October 24th, 2012
05:31 PM ET
Imagine this scenario: a middle-aged man clutches his chest and falls to the ground in a grocery store parking lot. He's unconscious and seems to be in the throes of cardiac arrest. There are people in the parking lot around him and almost all of them saw him fall.
Will someone give this man cardiopulmonary resuscitation (CPR)? Well, that may depend on the type of neighborhood he's in.
A new study published Wednesday in the New England Journal of Medicine found that the rate of bystander-initiated CPR varies according to the characteristics of the neighborhood where the cardiac arrest occurred. If the man in the above scenario collapsed in a high-income, non-African-American neighborhood, the odds that someone would give him CPR are higher than if he fell in a low-income or predominantly African-American neighborhood.
Dr. Comilla Sasson is an assistant professor in the department of emergency medicine at the University of Colorado Denver and the study's lead author. She says if a person has a cardiac arrest in a white, higher-income neighborhood, the chance someone will stop and give CPR is roughly 55%.
But, "take that person and move that person to the other side of the street to a lower-income neighborhood. Thirty-five percent of people would actually stop and do something.
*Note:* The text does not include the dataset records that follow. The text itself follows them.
(* ===== verification/Mkfs.v ===== *)
(** mkfs/mkfs.c: the program that builds the file system image on the host.

    The host may store integers in either byte order ([big]), which is what xshort() and xint()
    are for. A block of the image file is its bytes; a [struct dinode] is a record of the
    values the host sees in its fields. An argument is the name of a file, and what the
    calls of read() return for it, or [None] if it cannot be opened. The host's lseek() and
    write() are taken to succeed. *)
From S2P Require Import Prelude Pstat Kernel Spinlock Sched Cstring Riscv Kalloc Vm ProcMem Sleeplock Uart Bio Log.
From S2P Require Import ProcStat Cache Crash Fs Tx FsBlock FsInode.

(** ** State and effects *)

Definition NINODES : Z := 200.
Definition nbitmap : Z := FSSIZE / BPB + 1.
Definition ninodeblocks : Z := NINODES / IPB + 1.
Definition nlog : Z := LOGBLOCKS + 1.
Definition nmeta : Z := 2 + nlog + ninodeblocks + nbitmap.
Definition nblocks : Z := FSSIZE - nmeta.
Definition zeroes : list Z := replicate (Z.to_nat BSIZE) 0.

Record mkfs := Mkfs { image : list (list Z); freeinode : Z; freeblock : Z }.
(** die() and a failed assert() end the program. *)
Inductive outcome (A : Type) := Finished (a : A) (s : mkfs) | Failed (why : string).
#[global] Arguments Finished {A} a s.
#[global] Arguments Failed {A} why.
Definition M (A : Type) : Type := mkfs → outcome A.
Definition mdone {A} (a : A) : M A := λ s, Finished a s.
Definition mthen {A B} (m : M A) (k : A → M B) : M B :=
  λ s, match m s with Finished a s' => k a s' | Failed e => Failed e end.
Definition die {A} (why : string) : M A := λ _, Failed why.
Definition massert (b : bool) (what : string) : M unit := if b then mdone tt else die what.
Declare Scope mkfs_scope.
Delimit Scope mkfs_scope with mkfs.
Notation "x <== m ;; k" := (mthen m (λ x, k))
  (at level 100, m at next level, right associativity) : mkfs_scope.
Notation "' p <== m ;; k" := (mthen m (λ x, let p := x in k))
  (at level 100, p pattern, m at next level, right associativity) : mkfs_scope.
Notation "m ;;; k" := (mthen m (λ _, k)) (at level 100, right associativity) : mkfs_scope.
Open Scope mkfs_scope.

Fixpoint mfor {A} (l : list A) (f : A → M unit) : M unit :=
  match l with [] => mdone tt | x :: l => f x ;;; mfor l f end.

(** [freeblock++] and [freeinode++] *)
Definition next_block : M Z := λ s, Finished (freeblock s) (Mkfs (image s) (freeinode s) (u32 (freeblock s + 1))).
Definition next_inode : M Z := λ s, Finished (freeinode s) (Mkfs (image s) (u32 (freeinode s + 1)) (freeblock s)).

(** The sector at the offset [sec * BSIZE] of the image file, a product of [uint]s. *)
Definition sector (sec : Z) : nat := Z.to_nat (u32 (sec * BSIZE) / BSIZE).
(** Writing past the end extends the file, with zeroes in between. *)
Definition wsect (sec : Z) (buf : list Z) : M unit := λ s,
  let i := sector sec in
  let img := image s ++ replicate (S i - length (image s)) zeroes in
  Finished tt (Mkfs (<[i := buf]> img) (freeinode s) (freeblock s)).
Definition rsect (sec : Z) : M (list Z) := λ s,
  match image s !! sector sec with
  | Some buf => Finished buf s
  | None => Failed "read"
  end.

Section host.
(** The most significant byte comes first on the host. *)
Context (big : bool).

(** The value of bytes in the memory of the host. *)
Definition in_host (b : list Z) : Z := unle (if big then rev b else b).
Definition xshort (x : Z) : Z := in_host [u8 x; u8 (Z.shiftr x 8)].
Definition xint (x : Z) : Z := in_host [u8 x; u8 (Z.shiftr x 8); u8 (Z.shiftr x 16); u8 (Z.shiftr x 24)].
(** Between the values that the host sees and those that the kernel will see in the same bytes. *)
Definition host_dinode (di : dinode) : dinode :=
  Dinode (i16 (xshort (d_type di))) (i16 (xshort (d_major di))) (i16 (xshort (d_minor di)))
    (i16 (xshort (d_nlink di))) (xint (d_size di)) (xint <$> d_addrs di).

(** ** The super block, as the host computes it *)

Definition sb : superblock :=
  Superblock FSMAGIC (xint FSSIZE) (xint nblocks) (xint NINODES) (xint nlog) (xint 2)
    (xint (2 + nlog)) (xint (2 + nlog + ninodeblocks)).
(** [memmove(buf, &sb, sizeof(sb))] into a block of zeroes. *)
Definition sb_fields : list Z :=
  [sb_magic sb; sb_size sb; sb_nblocks sb; sb_ninodes sb; sb_nlog sb; sb_logstart sb;
   sb_inodestart sb; sb_bmapstart sb].
Definition sb_block : list Z := put_words zeroes 0 (xint <$> sb_fields) 8.

(** ** Inodes *)

Definition winode (inum : Z) (ip : dinode) : M unit :=
  let bn := IBLOCK inum sb in
  buf <== rsect bn ;;
  wsect bn (write_dinode buf (dinode_off inum) (host_dinode ip)).
Definition rinode (inum : Z) : M dinode :=
  buf <== rsect (IBLOCK inum sb) ;;
  mdone (host_dinode (read_dinode buf (dinode_off inum))).

Definition ialloc (type : Z) : M Z :=
  inum <== next_inode ;;
  winode inum (Dinode (i16 (xshort type)) 0 0 (i16 (xshort 1)) (xint 0) (replicate (NDIRECT + 1) 0)) ;;;
  mdone inum.

(** ** Appending to a file *)

Definition addr (din : dinode) (k : nat) : Z := default 0 (d_addrs din !! k).
Definition set_addrs (k : nat) (a : Z) (din : dinode) : dinode :=
  Dinode (d_type din) (d_major din) (d_minor din) (d_nlink din) (d_size din) (<[k := a]> (d_addrs din)).
Definition set_size (sz : Z) (din : dinode) : dinode :=
  Dinode (d_type din) (d_major din) (d_minor din) (d_nlink din) sz (d_addrs din).

(** [if (xint(din.addrs[k]) == 0) din.addrs[k] = xint(freeblock++);] *)
Definition ensure (k : nat) (din : dinode) : M dinode :=
  if xint (addr din k) =? 0 then b <== next_block ;; mdone (set_addrs k (xint b) din) else mdone din.
(** The entry [k] of the indirect block [a], which gets a block if it has none. *)
Definition indirect_for (a : Z) (k : nat) : M Z :=
  indirect <== rsect a ;;
  if xint (get32 indirect (4 * k)) =? 0 then
    b <== next_block ;;
    let indirect := put32 indirect (4 * k) (xint (xint b)) in
    wsect a indirect ;;;
    mdone (xint (xint (get32 indirect (4 * k))))
  else mdone (xint (xint (get32 indirect (4 * k)))).
(** The block [x] that holds the block [fbn] of the file. *)
Definition block_for (din : dinode) (fbn : Z) : M (dinode * Z) :=
  if fbn <? Z.of_nat NDIRECT then
    din <== ensure (Z.to_nat fbn) din ;;
    mdone (din, xint (addr din (Z.to_nat fbn)))
  else
    din <== ensure NDIRECT din ;;
    x <== indirect_for (xint (addr din NDIRECT)) (Z.to_nat fbn - NDIRECT) ;;
    mdone (din, x).

Fixpoint iappend_loop (fuel : nat) (din : dinode) (off : Z) (p : list Z) : M (dinode * Z) :=
  match fuel with
  | O => mdone (din, off)
  | S fuel =>
      if bool_decide (p = []) then mdone (din, off)
      else
        let fbn := off / BSIZE in
        massert (fbn <? MAXFILE) "fbn < MAXFILE" ;;;
        '(din, x) <== block_for din fbn ;;
        let n1 := Z.min (Z.of_nat (length p)) (u32 (u32 ((fbn + 1) * BSIZE) - off)) in
        buf <== rsect x ;;
        wsect x (put_at (Z.to_nat (off - fbn * BSIZE)) (take (Z.to_nat n1) p) buf) ;;;
        iappend_loop fuel din (u32 (off + n1)) (drop (Z.to_nat n1) p)
  end.
(** Each round takes at least one byte of [xp]. *)
Definition iappend (inum : Z) (xp : list Z) : M unit :=
  din <== rinode inum ;;
  '(din, off) <== iappend_loop (S (length xp)) din (xint (d_size din)) xp ;;
  winode inum (set_size (xint off) din).

(** ** The bitmap, and the whole program *)

Definition balloc (used : Z) : M unit :=
  massert (used <? BPB) "used < BPB" ;;;
  wsect (sb_bmapstart sb) (foldl bit_set zeroes (Z.of_nat <$> seq 0 (Z.to_nat used))).

(** An entry of the root directory, with its name by strncpy() or strcpy(). *)
Definition new_entry (inum : Z) (name : list Z) : list Z := dirent (xshort (xshort inum)) name.
Definition dot_entry (inum : Z) (name : list Z) : list Z :=
  le 2 (xshort (xshort inum)) ++ put_at 0 name (replicate DIRSIZ 0).

Definition no_user (arg : list Z) : list Z := if bool_decide (take 5 arg = chars "user/") then drop 5 arg else arg.
Definition no_underscore (s : list Z) : list Z := if bool_decide (take 1 s = chars "_") then drop 1 s else s.
Definition add_file (rootino : Z) (file : list Z * option (list (list Z))) : M unit :=
  let '(arg, reads) := file in
  let shortname := no_user arg in
  massert (negb (bool_decide (47 ∈ shortname))) "index(shortname, '/') == 0" ;;;
  match reads with
  | None => die "open"
  | Some reads =>
      let shortname := no_underscore shortname in
      massert (length shortname <=? DIRSIZ)%nat "strlen(shortname) <= DIRSIZ" ;;;
      inum <== ialloc T_FILE ;;
      iappend rootino (new_entry inum shortname) ;;;
      mfor reads (iappend inum)
  end.

Definition main (files : list (list Z * option (list (list Z)))) : M unit :=
  mfor (Z.of_nat <$> seq 0 (Z.to_nat FSSIZE)) (λ i, wsect i zeroes) ;;;
  wsect 1 sb_block ;;;
  rootino <== ialloc T_DIR ;;
  massert (rootino =? ROOTINO) "rootino == ROOTINO" ;;;
  iappend rootino (dot_entry rootino (chars ".")) ;;;
  iappend rootino (dot_entry rootino (chars "..")) ;;;
  mfor files (add_file rootino) ;;;
  din <== rinode rootino ;;
  let off := xint (d_size din) in
  let off := u32 (u32 (off / BSIZE + 1) * BSIZE) in
  winode rootino (set_size (xint off) din) ;;;
  (λ s, balloc (i32 (freeblock s)) s).

(** A new image file is empty, the first inode is 1 and the first data block follows the others. *)
Definition mkfs_run (files : list (list Z * option (list (list Z)))) : outcome unit :=
  main files (Mkfs [] 1 nmeta).
End host.
(* ===== verification/MkfsFiles.v ===== *)
(** mkfs/mkfs.c on a little-endian host: how files are laid out in the image, and that ialloc()
    and iappend() keep the layout. Every file owns its blocks, they are taken one after the
    other, and each operation writes only the blocks and the inode of one file. *)
From S2P Require Import Prelude Pstat Kernel Spinlock Sched Cstring Riscv Kalloc Vm ProcMem Sleeplock Uart Bio Log.
From S2P Require Import ProcStat Cache Crash Fs Tx FsBlock FsInode Mkfs.

(** ** A little-endian host *)

Lemma shiftr_div x n : 0 <= n → Z.shiftr x n = x / 2 ^ n.
Proof. apply Z.shiftr_div_pow2. Qed.
Lemma xint_little x : xint false x = u32 x.
Proof. unfold xint, in_host. cbn [unle]. rewrite !shiftr_div by lia. unfold u8, u32. dlia. Qed.
Lemma xshort_little x : xshort false x = u16 x.
Proof. unfold xshort, in_host. cbn [unle]. rewrite !shiftr_div by lia. unfold u8, u16. dlia. Qed.
Lemma host_dinode_little di : dinode_ok di → host_dinode false di = di.
Proof.
  intros [H1 H2 H3 H4 H5 [_ H7]]. unfold host_dinode. rewrite !xshort_little, !i16_u16 by done.
  rewrite xint_little, u32_small by done. destruct di as [ty ma mi nl sz ad].
  cbn [d_type d_major d_minor d_nlink d_size d_addrs] in *. f_equal. clear -H7.
  induction H7 as [|a ad Ha _ IH]; [done|]. by rewrite fmap_cons, xint_little, u32_small, IH.
Qed.

Lemma sector_small b : 0 <= b < FSSIZE → sector b = Z.to_nat b.
Proof.
  intros Hb. unfold sector. change BSIZE with 1024. unfold FSSIZE in Hb. rewrite u32_small by lia.
  by rewrite Z.div_mul.
Qed.

(** The states of a program that has written the whole image. *)
Record sized (s : mkfs) : Prop := {
  sz_len : length (image s) = Z.to_nat FSSIZE;
  sz_data : Forall is_block_data (image s)
}.
Lemma zeroes_data : is_block_data zeroes.
Proof. split; [apply length_replicate|]. apply Forall_replicate. by unfold byte. Qed.

Lemma rsect_ok s b d : 0 <= b < FSSIZE → image s !! Z.to_nat b = Some d → rsect b s = Finished d s.
Proof. intros Hb Hd. unfold rsect. by rewrite sector_small, Hd. Qed.
Lemma wsect_ok s b d :
  sized s → 0 <= b < FSSIZE → is_block_data d →
  wsect b d s = Finished tt (Mkfs (<[Z.to_nat b := d]> (image s)) (freeinode s) (freeblock s)) ∧
  sized (Mkfs (<[Z.to_nat b := d]> (image s)) (freeinode s) (freeblock s)).
Proof.
  intros [Hl Hd] Hb Hdat. unfold wsect. rewrite sector_small by done. cbv zeta.
  replace (S (Z.to_nat b) - length (image s))%nat with O by (rewrite Hl; lia). rewrite app_nil_r. split; [done|].
  split; cbn [image]; [by rewrite length_insert|by apply Forall_insert].
Qed.
Lemma sized_lookup s b : sized s → 0 <= b < FSSIZE → ∃ d, image s !! Z.to_nat b = Some d ∧ is_block_data d.
Proof.
  intros [Hl Hd] Hb. destruct (lookup_lt_is_Some_2 (image s) (Z.to_nat b)) as [d E]; [lia|].
  exists d. split; [done|]. by apply (Forall_lookup_1 _ _ _ _ Hd E).
Qed.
Same person, same cardiac arrest situation ... almost two-fold difference."
To reach their conclusion, Sasson and her team reviewed data on 14,225 cardiac arrests that happened outside of hospitals in 29 different areas around the country between October 1, 2005, and December 31, 2009. Among the records they reviewed, 4,068 patients were given CPR by a bystander, which Sasson defined as "any person who was not part of the 911 response team."
The team classified neighborhoods as being "predominantly white" or "predominantly black" if the neighborhood population was at least 80% of either race; neighborhoods without that majority were labeled "integrated." Low-income and high-income neighborhoods were distinguished as having a median household income either above or below $40,000.
"It didn't matter if you were black or white," says Dr. Sasson. "It mattered where the neighborhood was where you had your heart stop."
Why is this happening? Sasson attributes the findings to a lack of education and awareness. She believes most people living in these neighborhoods don't know how to initiate CPR or when it's appropriate to administer it.
"If you think about the way we're currently giving CPR training, it's classes for babysitters, trainers ... and they're expensive," says Sasson.
Focus group data conducted by Sasson's team bear out those concerns. Residents in some Columbus, Ohio, neighborhoods included in the study where there was a negligible rate of bystander-initiated CPR, said there were safety concerns around helping someone who appeared to be unconscious. How did they know if the person had cardiac arrest or was drunk? What if they were faking, hoping to mug the person who stopped to help them? Could a bystander get in trouble, or get sued, if they didn't do CPR well enough?
Sasson says addressing these concerns and teaching people CPR on a community level could go a long way in changing this trend.
"We have to get past a point of documenting racial health disparities and get to the point of fixing them," says Sasson. "It is completely unacceptable at this point not to fix this because it's cheap, it's easy and it doesn't take a lot of resources to do."